■ Problem ■
Return the lines of the data below exactly. Start at the first and end with the line containing "intros [[H1 H2".

■ Records shown ■
Lemma spec_resume i r :
  spec N (minv (Some i) N true None) (resume i r) (fun _ => minv (Some i) N false None).
Proof.
  destruct r; cbn [resume].
  - apply spec_release.
  - unfold resume_sleep. sbind (apply spec_pmod_frame; frm). apply spec_release.
  - eapply spec_bind with (Q := fun _ => minv (Some i) N false None); [|intros a s Hs; exact Hs].
    unfold resume_wait. sbind (apply spec_pmod_frame; frm). apply spec_waitpid_pass.
Qed.

Lemma spec_switch k i r s :
  minv None N false None s -> scheduler_next k (ptable s) = Some i ->
  match (acquire_pt;; dispatch i;; resume i r) s with
  | Ok _ s' => minv (Some i) N false None s'
  | Block _ s' => blocked N s'
  | _ => True
  end.
Proof.
  intros Hs Hn. destruct (scheduler_next_runnable k _ i Hn) as (p & Hp & Hr).
  refine (spec_bind N (fun s' => s' = s) acquire_pt
    (fun _ s => minv None N true None s /\ in_state i RUNNABLE s) _ (fun _ => minv (Some i) N false None) _ _ s eq_refl).
  - intros s' ->. pose proof (spec_acquire None N None s Hs) as H.
    rewrite acquire_pt_Ok in * by apply (i_lock _ _ _ (m_inv _ _ _ _ _ Hs)).
    split; [exact H | exists p; auto].
  - intros []. sbind (apply spec_dispatch). apply spec_resume.
Qed.

(** Leaving the CPU leads back to the scheduler with the lock free. *)
Lemma blocked_scheduler s : blocked N s -> minv None N false None (to_scheduler s).
Proof.
  intros [[H1 H2 H3 H4] Hr]. split; [split; [|assumption|reflexivity|reflexivity] | reflexivity | discriminate..].
  destruct H1 as [T1 T2 T3 T4]. split; try assumption.
  intros i p Hp Hs. exfalso. exact (Hr i p (T4 i p Hp Hs) Hp Hs).
Qed.
End machine.

Lemma step_minv c N s s' :
  N + 1 < 2 ^ 31 -> minv c N false None s -> step s s' ->
  exists c', minv c' (N + 1) false None s'.
Proof.
  intros HN Hs Hst. destruct Hst as [o s s' H|o ch s s' H|k i r s s' Hc Hn H|k i r ch s s' Hc Hn H].
  - exists c. pose proof (spec_run N HN c o s Hs) as HH. rewrite H in HH. exact HH.
  - exists None. apply blocked_scheduler. pose proof (spec_run N HN c o s Hs) as HH. rewrite H in HH. exact HH.
  - exists (Some i). rewrite (m_is _ _ _ _ _ Hs) in Hc. subst c.
    pose proof (spec_switch N k i r s Hs Hn) as HH. rewrite H in HH.
    apply (minv_weaken (Some i) N (N + 1) false None); [lia | exact HH].
  - exists None. rewrite (m_is _ _ _ _ _ Hs) in Hc. subst c.
    pose proof (spec_switch N k i r s Hs Hn) as HH. rewrite H in HH.
    apply (minv_weaken None N (N + 1) false None); [lia | apply blocked_scheduler, HH].
Qed.
(* ===== verification/SignalThm.v ===== *)
(** * Signals: delivery and return

    dosignal builds the frame of the handler on the user stack, and
    sys_rt_sigreturn restores every register from it. *)
From Stdlib Require Import ZArith Lia.
From stdpp Require Import base numbers list gmap strings relations.
From S2P Require Import Prelude KString Locks Kalloc Vm VmThm VmUser Proc Syscall Signal.
Local Open Scope Z_scope.

(** ** Words as bytes *)

Lemma byte_shift v i : 0 <= i -> u8 (Z.shiftr v i) = v / 2 ^ i mod 256.
Proof. intros Hi. rewrite Z.shiftr_div_pow2 by exact Hi. reflexivity. Qed.

Lemma bytes32_value v : in_u 32 v ->
  u8 v + 256 * u8 (Z.shiftr v 8) + 65536 * u8 (Z.shiftr v 16) + 16777216 * u8 (Z.shiftr v 24) = v.
Proof.
  intros Hv. rewrite !byte_shift by lia. unfold in_u, uwrap in *. change (2 ^ 32) with 4294967296 in *. change (2 ^ 8) with 256.
  change (2 ^ 16) with 65536. change (2 ^ 24) with 16777216. Z.div_mod_to_equations; lia.
Qed.

Section signal_thm.
Context (kend PHYSTOP : Z) (Hkend : KERNBASE <= kend).
#[local] Abbreviation uas := (uas kend PHYSTOP).
#[local] Abbreviation ptable := (VmThm.ptable kend PHYSTOP).

(** ** Reading user memory *)

(** The bytes [bs] at user address [va], on user pages. *)
Definition holds (s : kstate) (T : gmap Z Z) (va : Z) (bs : list Z) : Prop :=
  forall i b, bs !! i = Some b ->
    user (pte (kmem_mem s) T (va + Z.of_nat i)) = true /\ kmem_mem s (uaddr (kmem_mem s) T (va + Z.of_nat i)) = b.

Lemma holds_app s T va bs1 bs2 :
  holds s T va (bs1 ++ bs2) <-> holds s T va bs1 /\ holds s T (va + Z.of_nat (length bs1)) bs2.
Proof.
  unfold holds. split.
  - intros H. split.
    + intros i b Hi. apply H. apply lookup_app_l_Some, Hi.
    + intros i b Hi. replace (va + Z.of_nat (length bs1) + Z.of_nat i) with (va + Z.of_nat (length bs1 + i)) by lia.
      apply H. rewrite lookup_app_r by lia. replace (length bs1 + i - length bs1)%nat with i by lia. exact Hi.
  - intros [H1 H2] i b Hi. apply lookup_app_Some in Hi as [Hi | [Hl Hi]]; [apply H1, Hi|].
    replace (va + Z.of_nat i) with (va + Z.of_nat (length bs1) + Z.of_nat (i - length bs1)) by lia. apply H2, Hi.
Qed.
Lemma commit_txn l c bs :
  ready l c bs -> bs <> [] -> loglocked l = false ->
  exists s' c', commit l = Ok tt (l <| bc := s' |> <| lh_n := 0 |>) /\ txn (l <| bc := s' |> <| lh_n := 0 |>) c' []
    /\ idle c' /\ (forall b, home (start l) b -> cdisk c' b = ccur c b /\ ccur c' b = ccur c b).
Proof.
  intros HR Hne Hlk. destruct (commit_Ok l c bs HR Hne) as (s' & E & R').
  set (W := commit_writes c (start l) bs) in *. set (c' := cputs c W) in *. exists s', c'.
  destruct (cputs_fields W c) as (D & _ & _ & _ & P). fold c' in D, P.
  assert (recoverable (start l) (cdisk c') (ccur c) []) as HC.
  { rewrite D. unfold W, commit_writes. rewrite apply_writes_app, (after_header l c bs).
    apply complete_recovery. exact (at_header l c bs HR). }
  assert (forall b, b ∉ cpin c') as Hp.
  { intros b Hb. apply P in Hb as [Hb Hk]. apply Hk. apply (rd_pin _ _ _ HR) in Hb.
    unfold W, commit_writes. rewrite !fmap_app, home_writes_keys. set_solver. }
  assert (idle c') as Hi by (apply cputs_idle, (rd_idle _ _ _ HR)).
  split; [exact E|]. split; [|split; [exact Hi|]].
  - split; try reflexivity; try assumption.
    + exact (rd_cap _ _ _ HR).
    + exact (rc_placed _ _ _ _ HC).
    + intros b. split; [intros Hb; destruct (Hp b Hb) | set_solver].
    + exact (rc_n _ _ _ _ HC).
    + exact (rd_lsize _ _ _ HR).
    + exact (rd_dev _ _ _ HR).
  - intros b Hb. assert (cdisk c' b = ccur c b) as E1 by (apply (rc_home _ _ _ _ HC b Hb); set_solver).
    split; [exact E1|]. rewrite <-E1. apply (crep_clean s'); [exact R' | apply idle_held, Hi | apply Hp].
Qed.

■ Your response ■
Lemma spec_resume i r :
  spec N (minv (Some i) N true None) (resume i r) (fun _ => minv (Some i) N false None).
Proof.
  destruct r; cbn [resume].
  - apply spec_release.
  - unfold resume_sleep. sbind (apply spec_pmod_frame; frm). apply spec_release.
  - eapply spec_bind with (Q := fun _ => minv (Some i) N false None); [|intros a s Hs; exact Hs].
    unfold resume_wait. sbind (apply spec_pmod_frame; frm). apply spec_waitpid_pass.
Qed.

Lemma spec_switch k i r s :
  minv None N false None s -> scheduler_next k (ptable s) = Some i ->
  match (acquire_pt;; dispatch i;; resume i r) s with
  | Ok _ s' => minv (Some i) N false None s'
  | Block _ s' => blocked N s'
  | _ => True
  end.
Proof.
  intros Hs Hn. destruct (scheduler_next_runnable k _ i Hn) as (p & Hp & Hr).
  refine (spec_bind N (fun s' => s' = s) acquire_pt
    (fun _ s => minv None N true None s /\ in_state i RUNNABLE s) _ (fun _ => minv (Some i) N false None) _ _ s eq_refl).
  - intros s' ->. pose proof (spec_acquire None N None s Hs) as H.
    rewrite acquire_pt_Ok in * by apply (i_lock _ _ _ (m_inv _ _ _ _ _ Hs)).
    split; [exact H | exists p; auto].
  - intros []. sbind (apply spec_dispatch). apply spec_resume.
Qed.

(** Leaving the CPU leads back to the scheduler with the lock free. *)
Lemma blocked_scheduler s : blocked N s -> minv None N false None (to_scheduler s).
Proof.
  intros [[H1 H2 H3 H4] Hr]. split; [split; [|assumption|reflexivity|reflexivity] | reflexivity | discriminate..].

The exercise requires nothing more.